[Dataset entries]
■ ■ ■

Lemma lookup_pt s root own va t : pinv s root own -> pt_of s root va = Some t ->
  let e := rd (pmem s) (slot HH t (ptOffset (VirtualAddressToOffsets va))) in
  lookup_va s root va = if is_set e PTE_P then Some (3%nat, e) else None.
Proof.
  intros Hi Hd e. unfold lookup_va, pt_of in *.
  replace (path_of va) with (take 3 (path_of va) ++ [ptOffset (VirtualAddressToOffsets va)]) by done.
  rewrite (walk_descend _ _ _ _ _ _ _ Hd). change (0 + length (take 3 (path_of va)))%nat with 3%nat.
  cbn [walk]. fold e. unfold kind. by destruct (is_set e PTE_P).
Qed.

Lemma lookup_pt_none s root own va : pinv s root own -> no_huge s root va -> pt_of s root va = None ->
  lookup_va s root va = None.
Proof.
  intros Hi Hn Hd. destruct (lookup_va s root va) as [[d e]|] eqn:El; [|done]. exfalso.
  pose proof (Hn _ _ El) as ->. revert El Hd. unfold lookup_va, pt_of, path_of.
  destruct (VirtualAddressToOffsets va) as [i0 i1 i2 i3]. cbn [p4Offset pdpOffset pdOffset ptOffset take walk descend].
  do 3 (match goal with |- context [kind ?d ?e] => destruct (kind d e); try done end).
Qed.

(** C4. [PagingMapMemory] on a well-formed tree whose path to the page meets no
    large-page leaf, with three frames in reserve: returns; the page now
    translates to exactly the given frame and flags; every other virtual page
    translates as before; the tables it added are fresh frames and the tree is
    well formed. *)
Theorem PagingMapMemory_correct s root own va phys flags :
  pinv s root own -> no_huge s root va -> 3 <= fs_room (psrc s) ->
  exists s' own', PagingMapMemory root va phys flags s = Ret tt s' /\ pinv s' root own' /\ own ⊆ own' /\
    forall v, lookup_va s' root v = if decide (v / 4096 mod 2 ^ 36 = va / 4096 mod 2 ^ 36)
       then Some (3%nat, Z.lor (Z.lor phys flags) PTE_P) else lookup_va s root v.
Proof.
  intros Hi Hn Hr. destruct (map_memory_spec s root own va phys flags Hi Hn Hr) as (s' & own' & E & Hi' & Hs & Hw & _).
  exists s', own'. split_and!; try done. intros v. rewrite Hw.
  destruct (decide (path_of v = path_of va)) as [Hp|Hp].
  - rewrite decide_True; [done|]. by apply path_same.
  - rewrite decide_False; [done|]. by rewrite <- path_same.
Qed.

Lemma physical_memory_eq s root own va : pinv s root own -> no_huge s root va ->
  PagingPhysicalMemory root va s =
  Ret (match pt_of s root va with
       | Some t => Z.land (rd (pmem s) (slot HH t (ptOffset (VirtualAddressToOffsets va)))) PAGE_ADDRESS_MASK
       | None => 0 end) s.
Proof.
  intros Hi Hn. unfold PagingPhysicalMemory. cbv zeta.
  destruct (find_pt_spec s root own va 0 (fun pt => let! e := entry pt (ptOffset (VirtualAddressToOffsets va)) in
    ret (Z.land e PAGE_ADDRESS_MASK)) Hi Hn) as [E Hown]. refine (eq_trans E _).
  destruct (pt_of s root va) as [t|]; [|done].
  destruct (tr_page _ _ _ _ (pi_tree _ _ _ Hi) _ _ (Hown t eq_refl)) as (Ht0&_).
  by rewrite (bind_Ret _ _ _ _ _ (entry_direct _ _ _ (proj1 Ht0))).
Qed.

Lemma unmap_memory_spec s root own va : pinv s root own -> no_huge s root va ->
  exists s', PagingUnmapMemory root va s = Ret tt s' /\ pinv s' root own /\
    (forall v, lookup_va s' root v = if decide (path_of v = path_of va) then None else lookup_va s root v) /\
    PagingPhysicalMemory root va s' = Ret 0 s'.
Proof.
  intros Hi Hn. set (o := VirtualAddressToOffsets va).
  destruct (find_pt_spec s root own va tt (fun pt => set_entry pt (ptOffset o) 0) Hi Hn) as [E Hown].
  destruct (pt_of s root va) as [t|] eqn:Ept.
  - specialize (Hown t eq_refl). destruct (path_ok va) as [_ Hok].
    assert (Hi3 : idx_ok (ptOffset o)) by (eapply Forall_elem; [exact Hok|unfold path_of; set_solver]).
    destruct (set_entry_pinv s root own t _ (ptOffset o) 0 Hi Hown eq_refl Hi3) as (Hi' & Hw & _).
    cbv zeta in Hi', Hw. set (s' := set_pmem _ s) in *.
    destruct (tr_page _ _ _ _ (pi_tree _ _ _ Hi) _ _ Hown) as (Ht0&_). rewrite set_entry_direct in E by lia.
    exists s'. split; [exact E|]. split; [exact Hi'|].
    assert (Hw' : forall v, lookup_va s' root v =
      if decide (path_of v = path_of va) then None else lookup_va s root v).
    { intros v. rewrite Hw. clear Hw.
      change (take 3 (path_of va) ++ [ptOffset o]) with (path_of va). by case_decide. }
    split; [exact Hw'|].
    rewrite (physical_memory_eq _ root own va Hi').
    2: { intros d e. rewrite Hw', decide_True by done. done. }
    f_equal. destruct (pt_of s' root va) as [u|] eqn:Eu; [|done].
    assert (u = t) as ->.
    { destruct (find_pt_spec s' root own va tt (fun pt => set_entry pt (ptOffset o) 0) Hi') as [_ Hu].
      { intros d e. rewrite Hw', decide_True by done. done. }
      by eapply (tree_inj _ _ _ _ _ _ _ (pi_tree _ _ _ Hi')); [exact (Hu _ Eu)|]. }
    simpl. fold o. unfold slot. by rewrite rd_insert_eq.
  - exists s. split; [exact E|]. split_and!; try done.
    + intros v. case_decide as Hv; [|done]. unfold lookup_va. rewrite Hv. by apply (lookup_pt_none s root own va Hi Hn).
    + rewrite (physical_memory_eq _ root own va Hi Hn). by rewrite Ept.
Qed.

(** C14. Round trip: after mapping a frame with flags outside the address field,
    [PagingPhysicalMemory] returns the frame and changes nothing; after
    [PagingUnmapMemory] it returns NULL, and the translations of all other pages
    are those of before the mapping. *)
Theorem paging_map_unmap_roundtrip s root own va phys flags :
  pinv s root own -> no_huge s root va -> 3 <= fs_room (psrc s) ->
  phys mod 4096 = 0 -> 0 <= phys < 2 ^ 46 -> Z.land flags PAGE_ADDRESS_MASK = 0 ->
  exists s1 s2, PagingMapMemory root va phys flags s = Ret tt s1 /\
    PagingPhysicalMemory root va s1 = Ret phys s1 /\
    PagingUnmapMemory root va s1 = Ret tt s2 /\ PagingPhysicalMemory root va s2 = Ret 0 s2 /\
    forall v, lookup_va s2 root v =
      if decide (v / 4096 mod 2 ^ 36 = va / 4096 mod 2 ^ 36) then None else lookup_va s root v.
Proof.
  intros Hi Hn Hr Hal Hb Hfl. destruct (map_memory_spec s root own va phys flags Hi Hn Hr) as (s1 & own1 & E1 & Hi1 & _ & Hw1 & _).
  assert (Hl1 : lookup_va s1 root va = Some (3%nat, Z.lor (Z.lor phys flags) PTE_P)) by (rewrite Hw1; by rewrite decide_True).
  assert (Hn1 : no_huge s1 root va) by (intros d e; rewrite Hl1; by intros [= <- _]).
  destruct (unmap_memory_spec s1 root own1 va Hi1 Hn1) as (s2 & E2 & _ & Hw2 & E3).
  exists s1, s2. split_and!; try done.
  - rewrite (physical_memory_eq _ _ _ _ Hi1 Hn1). f_equal. destruct (pt_of s1 root va) as [t|] eqn:Ept.
    + pose proof (lookup_pt _ _ _ _ _ Hi1 Ept) as Hlp. cbv zeta in Hlp. rewrite Hl1 in Hlp.
      set (e := rd (pmem s1) _) in *. assert (e = Z.lor (Z.lor phys flags) PTE_P) as -> by (destruct (is_set e PTE_P); congruence).
      rewrite !Z.land_lor_distr_l, Hfl, (frame_page_mask phys Hal Hb). change (Z.land PTE_P PAGE_ADDRESS_MASK) with 0.
      by rewrite !Z.lor_0_r.
    + rewrite (lookup_pt_none _ _ _ _ Hi1 Hn1 Ept) in Hl1. done.
  - intros v. rewrite Hw2, Hw1. destruct (decide (path_of v = path_of va)) as [Hp|Hp].
    + rewrite decide_True; [done|]. by apply path_same.
    + rewrite decide_False; [done|]. by rewrite <- path_same.
Qed.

■ ■ ■

**Task prompt:** Check each line above for the word "take", and copy the lines where it appears.

**Reply to the exercise:**
  replace (path_of va) with (take 3 (path_of va) ++ [ptOffset (VirtualAddressToOffsets va)]) by done.
  rewrite (walk_descend _ _ _ _ _ _ _ Hd). change (0 + length (take 3 (path_of va)))%nat with 3%nat.
  destruct (VirtualAddressToOffsets va) as [i0 i1 i2 i3]. cbn [p4Offset pdpOffset pdOffset ptOffset take walk descend].
      change (take 3 (path_of va) ++ [ptOffset o]) with (path_of va). by case_decide. }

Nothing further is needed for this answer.